Member of Hellenic Parliament for Athens A
- In office November 20, 1977 – October 18, 1981

Personal details
- Born: March 7, 1914 Choumeri, Mylopotamos, Greece
- Died: August 27, 2011 (aged 97) Giorgos Gennimatas Hospital, Athens, Greece
- Party: Communist Party of Greece
- Spouse(s): Jenny Kollarou (1972-) Maria Foka
- Children: Stavros Kallergis
- Parent: Stavros Kallergis
- Relatives: Dimitrios Kallergis (relative)
- Occupation: Actor, director, politician

= Lykourgos Kallergis =

Greek actor, director, and politician

Lykourgos Kallergis (Λυκούργος Καλλέργης; 7 March 1914 – 27 August 2011) was a Greek actor, director and politician.

==Life==
Kallergis was born on 7 March 1914 in Choumeri, Mylopotamos to his father, Stavros Kallergis. He moved to Athens at age 10. Kallergis was married twice, to Jenny Kollarou and Maria Foka (I).

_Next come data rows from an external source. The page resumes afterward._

Definition overs (s : WorkflowDb) (ids : list WorkflowInstanceIdentity) : Prop := Forall (λ i, placed s i over) ids.
Lemma overs_kept w w' ids : kept w w' → overs w.(store) ids → overs w'.(store) ids.
Proof. intros Hk Ho. eapply Forall_impl; [exact Ho|]. intros i. by apply kept_over. Qed.
Lemma overs_apart id w w' ids :
  apart id w w' → id ∉ instance_id <$> ids → overs w.(store) ids → overs w'.(store) ids.
Proof.
  unfold overs. rewrite !Forall_forall. intros Hap Hni Ho i Hi. eapply apart_over; [exact Hap| |auto]. intros E. apply Hni.
  rewrite <-E. by apply list_elem_of_fmap_2.
Qed.

(** One expired instance: retained, its purge prepared and finished. *)
Lemma goes_collect_one {A} Q fresh i ids (k : Saga A) (retain : bool) w :
  agree w → placed w.(store) i over → instance_id i ∉ instance_id <$> ids → overs w.(store) ids →
  (∀ w', agree w' → overs w'.(store) ids → goes Q k w') →
  goes Q (_ ← (if retain then ctl (retain_instance i now_ms) else mret ());
        op ← ctl (prepare_instance_operation i (fresh i.(instance_id)) Purge limits now_ms);
        _ ← finish_operation limits op now_ms; k) w.
Proof.
  intros Ha Hi Hni Hov Hk.
  assert (Hlast : ∀ w, agree w → overs w.(store) ids →
    goes Q (op ← ctl (prepare_instance_operation i (fresh i.(instance_id)) Purge limits now_ms);
          _ ← finish_operation limits op now_ms; k) w).
  { intros w1 Ha1 Hov1. apply goes_prepare; [done|]. intros w2 op Ha2 Hp Eop (w3 & Hk3 & Es).
    apply (overs_kept _ _ _ Hk3) in Hov1. rewrite <-Es in Hov1.
    apply goes_finish; [done|done|]. intros r w4 Ha4 Hap. apply Hk; [done|]. eapply overs_apart; [exact Hap|by rewrite Eop|done]. }
  destruct retain; [|by apply Hlast]. apply goes_retain; [done|done|]. intros w1 Ha1 (w2 & Hk2 & Es). apply Hlast; [done|].
  rewrite Es. by eapply overs_kept.
Qed.

Lemma fine_collect_loop fresh ids w :
  agree w → NoDup (instance_id <$> ids) → overs w.(store) ids → fine (collect_loop limits fresh now_ms ids) w.
Proof.
  revert w. induction ids as [|i ids IH]; intros w Ha Hnd Hov; cbn [collect_loop]; [by apply fine_done|].
  apply Forall_cons in Hov as [Hi Hov]. rewrite fmap_cons in Hnd. apply NoDup_cons in Hnd as [Hni Hnd].
  apply goes_read_ctl; [apply instance_operation_pure|done|]. intros w1 o Hk1 Ha1 _.
  apply (overs_kept _ _ _ Hk1) in Hov. apply (kept_over _ _ _ Hk1) in Hi. case_decide; [by apply IH|].
  apply goes_read_ctl; [apply reservation_pure|done|]. intros w2 q Hk2 Ha2 _.
  apply (overs_kept _ _ _ Hk2) in Hov. apply (kept_over _ _ _ Hk2) in Hi.
  apply goes_present; [done|]. intros v _. case_decide; [by apply goes_corrupt|].
  case_decide; [apply (goes_collect_one _ fresh i ids _ true)|apply (goes_collect_one _ fresh i ids _ false)]; try done; intros w3 Ha3 Hov3;
    by apply IH.
Qed.

Lemma goes_collect_expired {A} Q fresh limit (k : unit → Saga A) w :
  agree w → (∀ w', agree w' → goes Q (k ()) w') → goes Q (collect_expired limits fresh limit now_ms ≫= k) w.
Proof.
  intros Ha Hk. apply goes_then; [|intros w' [] Ha'; by apply Hk]. unfold collect_expired.
  apply goes_read_sch; [apply expired_pure|done|]. intros w1 ids _ Ha1 Hr.
  apply expired_over in Hr as (_ & Hnd & Hov); [|apply Ha1]. by apply fine_collect_loop.
Qed.

Lemma live_reservations_pure after limit : pure (live_reservations after limit).
Proof. unfold live_reservations. auto with tx nocore. Qed.
Lemma instance_ids_pure after limit : pure (workflow_instance_ids after limit).
Proof. unfold workflow_instance_ids. auto with tx nocore. Qed.

Lemma fine_reconcile fresh limit w : agree w → fine (reconcile limits fresh limit now_ms) w.
Proof.
  intros Ha. unfold reconcile. apply goes_reconcile_operations; [done|]. intros w1 Ha1.
  apply goes_recall; [done|]. intros w2 m _ Ha2.
  apply goes_read_ctl; [apply live_reservations_pure|done|]. intros w3 rows _ Ha3 _.
  apply goes_reconcile_reservations; [done|]. intros w4 Ha4. apply goes_remember; [done|]. intros w5 m5 _ _ Ha5.
  apply goes_recall; [done|]. intros w6 m6 _ Ha6.
  apply goes_read_sch; [apply instance_ids_pure|done|]. intros w7 ids _ Ha7 _.
  apply goes_reconcile_instances; [done|]. intros w8 Ha8. apply goes_remember; [done|]. intros w9 m9 _ _ Ha9.
  apply goes_recover; [done|]. intros w10 n10 Ha10. apply goes_maintain; [done|]. intros w11 n11 Ha11.
  apply goes_collect_expired; [done|]. intros w12 Ha12. apply goes_retire; [done|]. intros w13 n13 Ha13. by apply fine_wake.
Qed.
End calls.

(** ** Reachable worlds of the workflow controller

    The catalog and the scheduler store as an instance of the platform leaves them: executors
    and catalog calls at any time, and the calls of the controller one after another, each
    stopped at any of its transactions. *)

Inductive ControllerCall : Type :=
| Status (owner definition id : N)
| Create (owner definition batch : N) (qs : list CreateRequest)
| Claim (rng : N → option WorkflowToken)
| SendEvent (owner definition id operation : N) (event_type payload : ustr)
| Modify (owner definition id : N) (action : WorkflowInstanceAction)
| Rollback (owner definition id : N)
| RestartInstance (owner definition id operation : N) (from : option WorkflowRestartSelector)
| DeleteInstance (owner definition id operation : N)
| Reconcile (fresh : N → N) (limit : Z).

Section reach.
Context `{Codec, CronParser}.

Definition drop {A} (p : Saga A) : Saga unit := _ ← p; mret ().

Definition controller_call (admission : Z → result PlatformError unit) (limits : WorkflowsConfig) (now_ms : Z)
    (c : ControllerCall) : Saga unit :=
  match c with
  | Status owner definition id => drop (status owner definition id now_ms)
  | Create owner definition batch qs => drop (create_batch admission limits owner definition batch qs now_ms)
  | Claim rng => drop (claim admission limits rng now_ms)
  | SendEvent owner definition id operation event_type payload =>
      send_event admission limits owner definition id operation event_type payload now_ms
  | Modify owner definition id action => modify_instance admission limits owner definition id action now_ms
  | Rollback owner definition id => rollback_instance admission limits owner definition id now_ms
  | RestartInstance owner definition id operation from => restart admission limits owner definition id operation from now_ms
  | DeleteInstance owner definition id operation => delete admission limits owner definition id operation now_ms
  | Reconcile fresh limit => reconcile limits fresh limit now_ms
  end.

(** The identities a creation draws for its instances are new to the scheduler. *)
Definition allowed (c : ControllerCall) (w : World) : Prop :=
  match c with
  | Create _ _ _ qs => ∀ id, id ∈ cr_instance <$> qs → w.(store).(progress) !! id = None
  | _ => True
  end.

Lemma controller_fine admission limits now_ms c w :
  limits_unsigned limits → clock now_ms → agree w → allowed c w → fine (controller_call admission limits now_ms c) w.
Proof.
  intros Hl Hn Ha Hok.
  assert (Hdrop : ∀ A (p : Saga A), fine p w → fine (drop p) w).
  { intros A p Hp. apply goes_then; [done|]. intros w' a Ha'. by apply fine_done. }
  destruct c; cbn [controller_call]; try apply Hdrop;
    auto using fine_status, fine_send_event, fine_modify_instance, fine_rollback_instance, fine_restart, fine_delete, fine_reconcile.
  - by apply fine_create_batch.
  - eapply safe_mono; [|by apply (goes_claim limits now_ms admission Hl Hn rng)]. done.
Qed.

Inductive world_step (w : World) : World → Prop :=
| step_beside w' : beside w w' → world_step w w'
| step_call admission limits now_ms c p w' :
    limits_unsigned limits → clock now_ms → allowed c w →
    rtc interleaved (controller_call admission limits now_ms c, w) (p, w') → world_step w w'
| step_forget m : world_step w (set_memory m w).

Definition new_world (instance : N) : World := {|
  control := empty_control instance; store := empty_store instance;
  memory := {| claim_cursor := 0;
    reconcile_cursor := {| cur_control := None; cur_scheduler := None; cur_operation := None; cur_gc_receipt := None |} |} |}.

Definition world_reachable (instance : N) (w : World) : Prop := rtc world_step (new_world instance) w.

Lemma new_world_agree instance : agree (new_world instance).
Proof.
  split; cbn; try done.
  apply (control_reachable_ok instance), rtc_refl.
Qed.

Lemma step_agree w w' : agree w → world_step w w' → agree w'.
Proof.
  intros Ha [w2 Hb|admission limits now_ms c p w2 Hl Hn Hok Hr|m]; [by eapply beside_agree| |by apply agree_memory].
  eapply safe_agree, safe_interleaved; [|exact Hr]. by apply controller_fine.
Qed.
Lemma world_reachable_agree instance w : world_reachable instance w → agree w.
Proof. intros Hr. pose proof (new_world_agree instance) as Ha. induction Hr; eauto using step_agree. Qed.
End reach.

Kallergis was credited in more than five hundred acting roles in Greek television, film, radio and stage over a career that spanned more than sixty years. He also ventured into politics, serving as a deputy within the Greek Communist Party from 1977 until 1981. Kallergis later translated foreign language plays into Greek and worked as a director.

Lykourgos Kallergis died at the Giorgos Gennimatas hospital in Athens on 27 August 2011, at the age of 97.